Gertrude Stein in Extremely Loud and Incredibly Close

    At two separate times over the length of the novel, Safran Foer appears to directly allude to Gertrude Stein's famous proclamation, "A rose is a rose is a rose is a rose." It comes first in "My Feelings" on page 76 where the grandmother says "The words were very simple. Bread means only bread. Mail is mail. Great hopes are great hopes are great hopes. I was left with the handwriting" (76). It comes again later when Oskar is talking with Mr. Black from 6A, Mr. Black says "A rose is not a rose is not a rose" (156) among other things.
   As I understand it, the goal of Stein's famous utterance was to separate the word "rose" from all of its various associations, heaped on by writers like Shakespeare for instance, to things such as love and beauty. She was getting at the idea that all the ideas we convey through language and that we think language actually is capable of containing are in reality is ascribed. Language is fundamentally arbitrary; there's no reason why the word "rose" is required to refer to a certain type of flower.
    So, then, I'm sort of curious as to why Safran Foer seems to be so consciously both courting this idea, and potentially disagreeing with it (I say disagree because of Mr. Black's very blatant inversion of it later int the novel). This novel is obviously very concerned with form, but I think it's also concerned with language itself (it seems like a lot/most post-modern novels are at some level concerned with the idea of language itself).
    What I think Foer might be getting at grows out of something I was thinking today during class when we were discussing Extremely Loud in the context of many other post-modern novels. I would say that Safran Foer's novel is significantly less cynical than something like The Crying of Lot 49, in part because instead of making light of the basic problems of communication in the way a lot of post-modern writing does, it tries to outline the ways we get around those problems. I think this is illustrated most clearly in a contrast between Foer and Pynchon treat the space between dialectics. At several times over the length of The Crying of Lot 49 we are presented with binaries, the "yes" and "no" hands for instance. However, at the end of the novel, when Oskar is talking to William Black, Black says that "highs and lows" are "easy" and that finding a balance between the two of them, being "reliable" and "good" is what is both hardest and what is actually to be desired. The place in between binaries is where he, and I would say Foer as well, thinks we should try to exist. On the other hand, at the end of his novel, Pynchon refers to this very same space (or at least a very similar space) as "bad shit," something to be generally avoided.
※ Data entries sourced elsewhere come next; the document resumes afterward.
(** C27. Translating a range of logical bytes through an accepted chunk list
    gives exactly the bytes of the device at which a local stripe holds a byte
    of the range (all copies of it), as ranges inside the device; it fails, with
    [BackendError], only if some byte of the range lies in no chunk, so it ends
    on every mapping. *)
Theorem physical_ranges_exact (chunks : list Chunk) (devid size logical n : Z) (m : Mapper)
    (Hpos : Forall (fun c => 0 < ch_length c) chunks) (Hinit : Mapper_init chunks devid size = Ok m) :
  match physical_ranges m logical n with
  | Ok rs =>
      (forall p, covers rs p <-> exists x c s, logical <= x < logical + n /\ c ∈ chunks /\ ch_logical c <= x < chunk_end c /\ s ∈ ch_stripes c /\ s.1 = devid /\ p = s.2 + (x - ch_logical c)) /\
      Forall (fun r : range => 0 <= r.1 < r.2 /\ r.2 <= size) rs
  | Raise e => exn_kind e = BackendError /\ exists x, logical <= x < logical + n /\ forall c, c ∈ chunks -> ~ ch_logical c <= x < chunk_end c
  end.
Proof.
  destruct (Mapper_init_facts _ _ _ _ Hpos Hinit) as (Hm & Hd & Hs & Hin). pose proof (physical_ranges_facts m logical n Hm) as H. rewrite Hs in H.
  assert (forall c s, s ∈ local_stripes devid c <-> s ∈ ch_stripes c /\ s.1 = devid) as Hst by (intros c s; unfold local_stripes; rewrite list_elem_of_filter; tauto).
  destruct (physical_ranges m logical n) as [rs|e].
  - destruct H as [H1 H2]. split; [|done]. intros p. rewrite H1. unfold holds, located. rewrite Hd. setoid_rewrite Hin. setoid_rewrite Hst. split.
    + intros (x & Hx & c & s & Hc & Hxc & [Hs1 Hs2] & Hp). by exists x, c, s.
    + intros (x & c & s & Hx & Hc & Hxc & Hs1 & Hs2 & Hp). exists x. split; [done|]. by exists c, s.
  - destruct H as (He & x & Hx & Hno). split; [done|]. exists x. split; [done|]. intros c Hc Hxc. pose proof Hm as [_ Hok]. rewrite Forall_forall in Hok.
    apply Hin in Hc. destruct (Hok c Hc) as (_ & Hne & _). destruct (local_stripes (m_devid m) c) as [|s l] eqn:El; [done|].
    apply (Hno (s.2 + (x - ch_logical c))). exists c, s. rewrite El. split; [done|]. split; [done|]. split; [by left|done].
Qed.

(** C26. The walk of a tree agrees with recursion over the tree: when the tree
    below the root can be read and no block occurs twice in it, the walk returns
    the items of its leaves from left to right and its blocks; and on any
    device, cyclic and damaged trees included, the walk ends within its bound
    and raises at most [BackendError]. *)
Theorem walk_equals_recursion (r : reader) (m : Mapper) (nodesize root : Z) (level : nat) (Hnode : 128 <= nodesize) (Hm : mapper_ok m) :
  backend_only (walk r m nodesize root (Z.of_nat level) no_blocks).2 /\
  forall items blocks, in_order r m nodesize level root = Ok (items, blocks) -> NoDup blocks -> py_len blocks <= _MAX_TREE_BLOCKS ->
    (walk r m nodesize root (Z.of_nat level) no_blocks).2 = Ok (items, blocks).
Proof.
  split.
  - pose proof (walk_loop_total r m nodesize Hnode Hm (walk_fuel m nodesize) [] [(root, Z.of_nat level)] [] no_blocks (no_blocks_ok r m nodesize)) as H.
    unfold walk. change (list_to_set []) with (∅ : gset Z) in H. destruct (walk_loop _ _ _ _ _ _ _ _ _) as [s x]. apply H; [constructor|constructor|cbn; lia].
  - intros items blocks H Hn Hmax. apply (walk_is_in_order r m nodesize Hnode Hm level root items blocks no_blocks H Hn (no_blocks_ok r m nodesize)). cbn. lia.
Qed.

(** C23. The Btrfs map is exact: when [map] returns, the cells are consecutive
    and cover the volume, and each counts exactly the sectors that hold a byte of
    an item of the extent tree, on any local copy, or of a superblock mirror as
    used and all others as free; the free bytes are those of the free sectors. *)
Theorem btrfs_map_exact (r : reader) (cells : Z) (fm : files_map) (Hmap : btrfs_map (Ok r) cells = Ok fm) :
  exists sb s m chunk_blocks tree roots items root_blocks extent_blocks (used : Z -> bool) bounds,
    reader_read r BTRFS_SUPER_OFFSET BTRFS_SUPER_SIZE = Ok sb /\ read_superblock sb = Ok s /\ read_mapper r sb s = Ok (m, chunk_blocks) /\
    read_trees r m s no_blocks = (tree, Ok (roots, items, root_blocks, extent_blocks)) /\
    let total := (sb_total_bytes s + sb_sectorsize s - 1) / sb_sectorsize s in
    (forall x, 0 <= x < total -> used x = true <-> sector_used s m items x) /\
    chained 0 total bounds /\ py_len bounds = clamp_cells cells total /\
    Forall2 (counted used (fun x => negb (used x))) bounds (mr_cells (fm_map fm)) /\
    mr_free_bytes (fm_map fm) = count_where (fun x => negb (used x)) 0 total * sb_sectorsize s /\
    mr_free_bytes (fm_map fm) + mr_used_bytes (fm_map fm) = total * sb_sectorsize s.
Proof.
  unfold btrfs_map in Hmap. cbn [mbind result_bind] in Hmap. apply bind_ok in Hmap as (sb & Hsb & Hmap). destruct (negb _) in Hmap; [done|].
  apply bind_ok in Hmap as (s & Hs & Hmap). apply bind_ok in Hmap as ([] & Hck & Hmap). apply bind_ok in Hmap as ([m n] & Hrm & Hmap).
  destruct (read_trees r m s no_blocks) as [tree [[[[roots items] n1] n2]|e]] eqn:Htr; [|done]. apply bind_ok in Hmap as (used & Hu & Hmap).
  apply bind_ok in Hmap as (mr & Hmr & Hmap). destruct (finish_map_cells _ _ _ _ Hmap) as (Hsame & Ef & Eu). destruct (read_mapper_facts _ _ _ _ _ Hrm) as (Hm & _ & Hsize).
  assert (4096 <= sb_sectorsize s /\ 0 < sb_total_bytes s) as [Hss Htot] by (unfold check_superblock in Hck; inv_ok; bool_to_prop; lia).
  unfold used_ranges in Hu. apply bind_ok in Hu as (used0 & Hu & Hu2). injection Hu2 as <-. destruct (extents_facts _ _ _ _ _ Hm ltac:(constructor) Hu) as (Hd & Hc). rewrite Hsize in Hd.
  pose proof (Forall_app_2 _ _ _ Hd (mirrors_on_device (sb_total_bytes s))) as Hall.
  destruct (space_map_facts (sb_total_bytes s) (sb_sectorsize s) _ _ _ _ ltac:(clear - Hss; lia) Htot Hall Hmr) as (bounds & Hch & Hlen & Hcells & Hfb & Hfu).
  exists sb, s, m, n, tree, roots, items, n1, n2, (covered (sectors (sb_sectorsize s) (used0 ++ superblock_mirrors (sb_total_bytes s)))), bounds. do 4 (split; [done|]).
  split; [|split; [done|]; split; [done|]; rewrite Ef, Eu; split; [|by split]].
  - intros x _. rewrite covered_spec, (sectors_covers _ (sb_total_bytes s)) by (done || lia). unfold sector_used. setoid_rewrite byte_used_iff. setoid_rewrite covers_app. setoid_rewrite Hc.
    split; intros (p & Hp & Hcp); exists p; (split; [done|]); pose proof (covers_nil p); tauto.
  - eapply counted_same; [exact Hcells|exact Hsame].
Qed.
    So, this all comes back to the "rose is (not) a rose" discussion in this way: Safran Foer possibly wants to reject that words are in fact totally arbitrary (or at least that they can be separated out from their context) and that, as a result, that communication is impossible. He wants to find a sort of middle path through which we might actually find connection with other human beings, and he proposes to do this by simultaneously acknowledging the difficulties of communication (by courting the arbitrary nature of signs, playing around with form in the ways that he does) and constantly trying to circumvent them (by denying the arbitrary nature of signs, by asking us to focus on the "handwriting" and the larger emotional thrust behind acts of communication).